Please reproduce each of the following entries exactly.

Data extracts START

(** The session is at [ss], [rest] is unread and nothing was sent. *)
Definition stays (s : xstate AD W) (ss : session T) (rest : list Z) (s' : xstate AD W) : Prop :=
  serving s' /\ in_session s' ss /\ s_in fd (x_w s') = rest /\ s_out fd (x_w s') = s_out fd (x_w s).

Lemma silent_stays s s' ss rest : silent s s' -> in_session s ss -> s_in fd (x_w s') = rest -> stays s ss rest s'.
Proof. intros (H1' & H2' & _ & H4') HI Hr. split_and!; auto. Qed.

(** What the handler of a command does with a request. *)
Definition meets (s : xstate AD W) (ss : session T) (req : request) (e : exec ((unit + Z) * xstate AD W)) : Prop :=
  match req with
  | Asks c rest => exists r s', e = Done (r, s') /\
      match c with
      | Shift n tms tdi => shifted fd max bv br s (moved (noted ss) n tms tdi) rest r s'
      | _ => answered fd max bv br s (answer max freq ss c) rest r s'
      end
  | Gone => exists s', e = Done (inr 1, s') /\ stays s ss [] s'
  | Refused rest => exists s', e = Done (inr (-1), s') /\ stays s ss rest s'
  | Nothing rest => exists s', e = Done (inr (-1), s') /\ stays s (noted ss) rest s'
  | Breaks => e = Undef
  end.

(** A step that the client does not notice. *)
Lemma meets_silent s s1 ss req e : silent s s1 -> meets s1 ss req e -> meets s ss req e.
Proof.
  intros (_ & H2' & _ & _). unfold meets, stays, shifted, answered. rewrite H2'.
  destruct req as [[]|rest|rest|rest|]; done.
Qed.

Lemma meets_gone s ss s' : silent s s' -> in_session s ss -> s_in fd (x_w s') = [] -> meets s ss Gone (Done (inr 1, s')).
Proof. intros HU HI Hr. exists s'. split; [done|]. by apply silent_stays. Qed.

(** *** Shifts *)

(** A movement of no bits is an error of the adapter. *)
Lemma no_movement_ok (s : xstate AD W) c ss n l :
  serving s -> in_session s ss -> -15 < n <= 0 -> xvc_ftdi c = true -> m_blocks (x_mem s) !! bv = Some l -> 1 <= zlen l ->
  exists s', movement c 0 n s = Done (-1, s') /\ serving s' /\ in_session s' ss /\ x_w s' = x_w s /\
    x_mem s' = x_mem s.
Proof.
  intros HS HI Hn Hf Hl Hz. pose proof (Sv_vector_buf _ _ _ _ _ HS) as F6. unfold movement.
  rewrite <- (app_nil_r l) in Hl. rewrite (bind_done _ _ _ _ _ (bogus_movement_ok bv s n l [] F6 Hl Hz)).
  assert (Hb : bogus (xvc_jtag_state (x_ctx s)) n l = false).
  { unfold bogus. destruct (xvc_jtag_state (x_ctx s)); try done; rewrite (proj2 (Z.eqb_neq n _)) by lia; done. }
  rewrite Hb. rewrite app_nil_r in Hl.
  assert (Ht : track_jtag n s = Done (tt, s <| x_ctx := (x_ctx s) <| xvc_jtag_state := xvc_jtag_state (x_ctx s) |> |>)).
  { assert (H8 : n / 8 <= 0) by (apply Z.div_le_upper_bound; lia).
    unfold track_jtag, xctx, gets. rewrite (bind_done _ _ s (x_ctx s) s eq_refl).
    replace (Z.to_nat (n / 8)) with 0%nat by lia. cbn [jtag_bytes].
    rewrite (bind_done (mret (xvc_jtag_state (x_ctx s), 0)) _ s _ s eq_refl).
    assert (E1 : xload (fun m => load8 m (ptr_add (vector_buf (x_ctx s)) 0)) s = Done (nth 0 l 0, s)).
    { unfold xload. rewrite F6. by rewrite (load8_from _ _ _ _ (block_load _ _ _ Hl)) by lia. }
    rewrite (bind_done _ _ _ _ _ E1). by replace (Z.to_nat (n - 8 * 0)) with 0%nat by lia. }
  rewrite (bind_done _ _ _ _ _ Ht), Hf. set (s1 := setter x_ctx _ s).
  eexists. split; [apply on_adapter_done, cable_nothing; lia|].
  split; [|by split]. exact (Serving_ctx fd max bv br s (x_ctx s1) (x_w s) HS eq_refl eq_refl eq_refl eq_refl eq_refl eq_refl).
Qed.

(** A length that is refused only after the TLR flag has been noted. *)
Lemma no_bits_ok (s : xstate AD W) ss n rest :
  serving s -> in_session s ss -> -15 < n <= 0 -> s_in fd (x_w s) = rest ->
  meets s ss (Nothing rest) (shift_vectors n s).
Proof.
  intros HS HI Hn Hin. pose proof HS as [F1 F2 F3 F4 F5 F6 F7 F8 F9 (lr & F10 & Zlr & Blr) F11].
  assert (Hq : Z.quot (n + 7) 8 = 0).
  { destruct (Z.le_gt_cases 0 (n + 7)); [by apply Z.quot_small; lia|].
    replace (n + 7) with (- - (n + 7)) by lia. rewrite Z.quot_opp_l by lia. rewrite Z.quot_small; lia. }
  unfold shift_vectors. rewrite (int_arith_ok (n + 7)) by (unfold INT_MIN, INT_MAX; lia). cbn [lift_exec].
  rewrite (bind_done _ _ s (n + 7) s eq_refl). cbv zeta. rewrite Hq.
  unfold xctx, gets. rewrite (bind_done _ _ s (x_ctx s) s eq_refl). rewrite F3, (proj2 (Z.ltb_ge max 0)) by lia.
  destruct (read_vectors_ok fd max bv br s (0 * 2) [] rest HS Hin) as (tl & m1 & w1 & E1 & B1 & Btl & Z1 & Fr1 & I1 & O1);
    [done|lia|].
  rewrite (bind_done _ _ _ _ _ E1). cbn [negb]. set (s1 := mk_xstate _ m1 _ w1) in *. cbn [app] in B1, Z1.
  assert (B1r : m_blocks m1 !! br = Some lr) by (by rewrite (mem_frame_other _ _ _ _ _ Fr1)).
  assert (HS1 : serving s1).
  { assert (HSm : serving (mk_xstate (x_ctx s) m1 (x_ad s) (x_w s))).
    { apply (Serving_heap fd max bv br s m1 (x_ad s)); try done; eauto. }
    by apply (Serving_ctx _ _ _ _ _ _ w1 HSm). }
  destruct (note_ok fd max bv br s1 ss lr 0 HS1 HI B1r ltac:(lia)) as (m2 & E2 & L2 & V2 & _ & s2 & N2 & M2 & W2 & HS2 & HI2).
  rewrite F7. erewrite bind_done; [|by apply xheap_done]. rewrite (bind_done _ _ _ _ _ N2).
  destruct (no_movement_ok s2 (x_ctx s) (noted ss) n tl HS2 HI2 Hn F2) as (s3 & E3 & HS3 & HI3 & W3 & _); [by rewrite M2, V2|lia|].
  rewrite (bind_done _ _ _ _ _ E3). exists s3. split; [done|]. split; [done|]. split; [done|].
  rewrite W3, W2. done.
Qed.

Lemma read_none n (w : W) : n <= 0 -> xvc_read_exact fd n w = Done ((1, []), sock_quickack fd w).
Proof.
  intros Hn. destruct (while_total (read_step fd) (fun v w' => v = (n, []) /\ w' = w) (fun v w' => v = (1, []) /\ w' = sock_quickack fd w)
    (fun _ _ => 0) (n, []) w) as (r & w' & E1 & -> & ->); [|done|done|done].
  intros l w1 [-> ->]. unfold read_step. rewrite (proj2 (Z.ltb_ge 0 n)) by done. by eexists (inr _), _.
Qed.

Data extracts END

## Result
(** The session is at [ss], [rest] is unread and nothing was sent. *)
Definition stays (s : xstate AD W) (ss : session T) (rest : list Z) (s' : xstate AD W) : Prop :=
  serving s' /\ in_session s' ss /\ s_in fd (x_w s') = rest /\ s_out fd (x_w s') = s_out fd (x_w s).

Lemma silent_stays s s' ss rest : silent s s' -> in_session s ss -> s_in fd (x_w s') = rest -> stays s ss rest s'.
Proof. intros (H1' & H2' & _ & H4') HI Hr. split_and!; auto. Qed.

(** What the handler of a command does with a request. *)
Definition meets (s : xstate AD W) (ss : session T) (req : request) (e : exec ((unit + Z) * xstate AD W)) : Prop :=
  match req with
  | Asks c rest => exists r s', e = Done (r, s') /\
      match c with
      | Shift n tms tdi => shifted fd max bv br s (moved (noted ss) n tms tdi) rest r s'
      | _ => answered fd max bv br s (answer max freq ss c) rest r s'
      end
  | Gone => exists s', e = Done (inr 1, s') /\ stays s ss [] s'
  | Refused rest => exists s', e = Done (inr (-1), s') /\ stays s ss rest s'
  | Nothing rest => exists s', e = Done (inr (-1), s') /\ stays s (noted ss) rest s'
  | Breaks => e = Undef
  end.

(** A step that the client does not notice. *)
Lemma meets_silent s s1 ss req e : silent s s1 -> meets s1 ss req e -> meets s ss req e.
Proof.
  intros (_ & H2' & _ & _). unfold meets, stays, shifted, answered. rewrite H2'.
  destruct req as [[]|rest|rest|rest|]; done.
Qed.

Lemma meets_gone s ss s' : silent s s' -> in_session s ss -> s_in fd (x_w s') = [] -> meets s ss Gone (Done (inr 1, s')).
Proof. intros HU HI Hr. exists s'. split; [done|]. by apply silent_stays. Qed.

(** *** Shifts *)

(** A movement of no bits is an error of the adapter. *)
Lemma no_movement_ok (s : xstate AD W) c ss n l :
  serving s -> in_session s ss -> -15 < n <= 0 -> xvc_ftdi c = true -> m_blocks (x_mem s) !! bv = Some l -> 1 <= zlen l ->
  exists s', movement c 0 n s = Done (-1, s') /\ serving s' /\ in_session s' ss /\ x_w s' = x_w s /\
    x_mem s' = x_mem s.
Proof.
  intros HS HI Hn Hf Hl Hz. pose proof (Sv_vector_buf _ _ _ _ _ HS) as F6. unfold movement.
  rewrite <- (app_nil_r l) in Hl. rewrite (bind_done _ _ _ _ _ (bogus_movement_ok bv s n l [] F6 Hl Hz)).
  assert (Hb : bogus (xvc_jtag_state (x_ctx s)) n l = false).
  { unfold bogus. destruct (xvc_jtag_state (x_ctx s)); try done; rewrite (proj2 (Z.eqb_neq n _)) by lia; done. }
  rewrite Hb. rewrite app_nil_r in Hl.
  assert (Ht : track_jtag n s = Done (tt, s <| x_ctx := (x_ctx s) <| xvc_jtag_state := xvc_jtag_state (x_ctx s) |> |>)).
  { assert (H8 : n / 8 <= 0) by (apply Z.div_le_upper_bound; lia).
    unfold track_jtag, xctx, gets. rewrite (bind_done _ _ s (x_ctx s) s eq_refl).
    replace (Z.to_nat (n / 8)) with 0%nat by lia. cbn [jtag_bytes].
    rewrite (bind_done (mret (xvc_jtag_state (x_ctx s), 0)) _ s _ s eq_refl).
    assert (E1 : xload (fun m => load8 m (ptr_add (vector_buf (x_ctx s)) 0)) s = Done (nth 0 l 0, s)).
    { unfold xload. rewrite F6. by rewrite (load8_from _ _ _ _ (block_load _ _ _ Hl)) by lia. }
    rewrite (bind_done _ _ _ _ _ E1). by replace (Z.to_nat (n - 8 * 0)) with 0%nat by lia. }
  rewrite (bind_done _ _ _ _ _ Ht), Hf. set (s1 := setter x_ctx _ s).
  eexists. split; [apply on_adapter_done, cable_nothing; lia|].
  split; [|by split]. exact (Serving_ctx fd max bv br s (x_ctx s1) (x_w s) HS eq_refl eq_refl eq_refl eq_refl eq_refl eq_refl).
Qed.

(** A length that is refused only after the TLR flag has been noted. *)
Lemma no_bits_ok (s : xstate AD W) ss n rest :
  serving s -> in_session s ss -> -15 < n <= 0 -> s_in fd (x_w s) = rest ->
  meets s ss (Nothing rest) (shift_vectors n s).
Proof.
  intros HS HI Hn Hin. pose proof HS as [F1 F2 F3 F4 F5 F6 F7 F8 F9 (lr & F10 & Zlr & Blr) F11].
  assert (Hq : Z.quot (n + 7) 8 = 0).
  { destruct (Z.le_gt_cases 0 (n + 7)); [by apply Z.quot_small; lia|].
    replace (n + 7) with (- - (n + 7)) by lia. rewrite Z.quot_opp_l by lia. rewrite Z.quot_small; lia. }
  unfold shift_vectors. rewrite (int_arith_ok (n + 7)) by (unfold INT_MIN, INT_MAX; lia). cbn [lift_exec].
  rewrite (bind_done _ _ s (n + 7) s eq_refl). cbv zeta. rewrite Hq.
  unfold xctx, gets. rewrite (bind_done _ _ s (x_ctx s) s eq_refl). rewrite F3, (proj2 (Z.ltb_ge max 0)) by lia.
  destruct (read_vectors_ok fd max bv br s (0 * 2) [] rest HS Hin) as (tl & m1 & w1 & E1 & B1 & Btl & Z1 & Fr1 & I1 & O1);
    [done|lia|].
  rewrite (bind_done _ _ _ _ _ E1). cbn [negb]. set (s1 := mk_xstate _ m1 _ w1) in *. cbn [app] in B1, Z1.
  assert (B1r : m_blocks m1 !! br = Some lr) by (by rewrite (mem_frame_other _ _ _ _ _ Fr1)).
  assert (HS1 : serving s1).
  { assert (HSm : serving (mk_xstate (x_ctx s) m1 (x_ad s) (x_w s))).
    { apply (Serving_heap fd max bv br s m1 (x_ad s)); try done; eauto. }
    by apply (Serving_ctx _ _ _ _ _ _ w1 HSm). }
  destruct (note_ok fd max bv br s1 ss lr 0 HS1 HI B1r ltac:(lia)) as (m2 & E2 & L2 & V2 & _ & s2 & N2 & M2 & W2 & HS2 & HI2).
  rewrite F7. erewrite bind_done; [|by apply xheap_done]. rewrite (bind_done _ _ _ _ _ N2).
  destruct (no_movement_ok s2 (x_ctx s) (noted ss) n tl HS2 HI2 Hn F2) as (s3 & E3 & HS3 & HI3 & W3 & _); [by rewrite M2, V2|lia|].
  rewrite (bind_done _ _ _ _ _ E3). exists s3. split; [done|]. split; [done|]. split; [done|].
  rewrite W3, W2. done.
Qed.

Lemma read_none n (w : W) : n <= 0 -> xvc_read_exact fd n w = Done ((1, []), sock_quickack fd w).
Proof.
  intros Hn. destruct (while_total (read_step fd) (fun v w' => v = (n, []) /\ w' = w) (fun v w' => v = (1, []) /\ w' = sock_quickack fd w)
    (fun _ _ => 0) (n, []) w) as (r & w' & E1 & -> & ->); [|done|done|done].
  intros l w1 [-> ->]. unfold read_step. rewrite (proj2 (Z.ltb_ge 0 n)) by done. by eexists (inr _), _.
Qed.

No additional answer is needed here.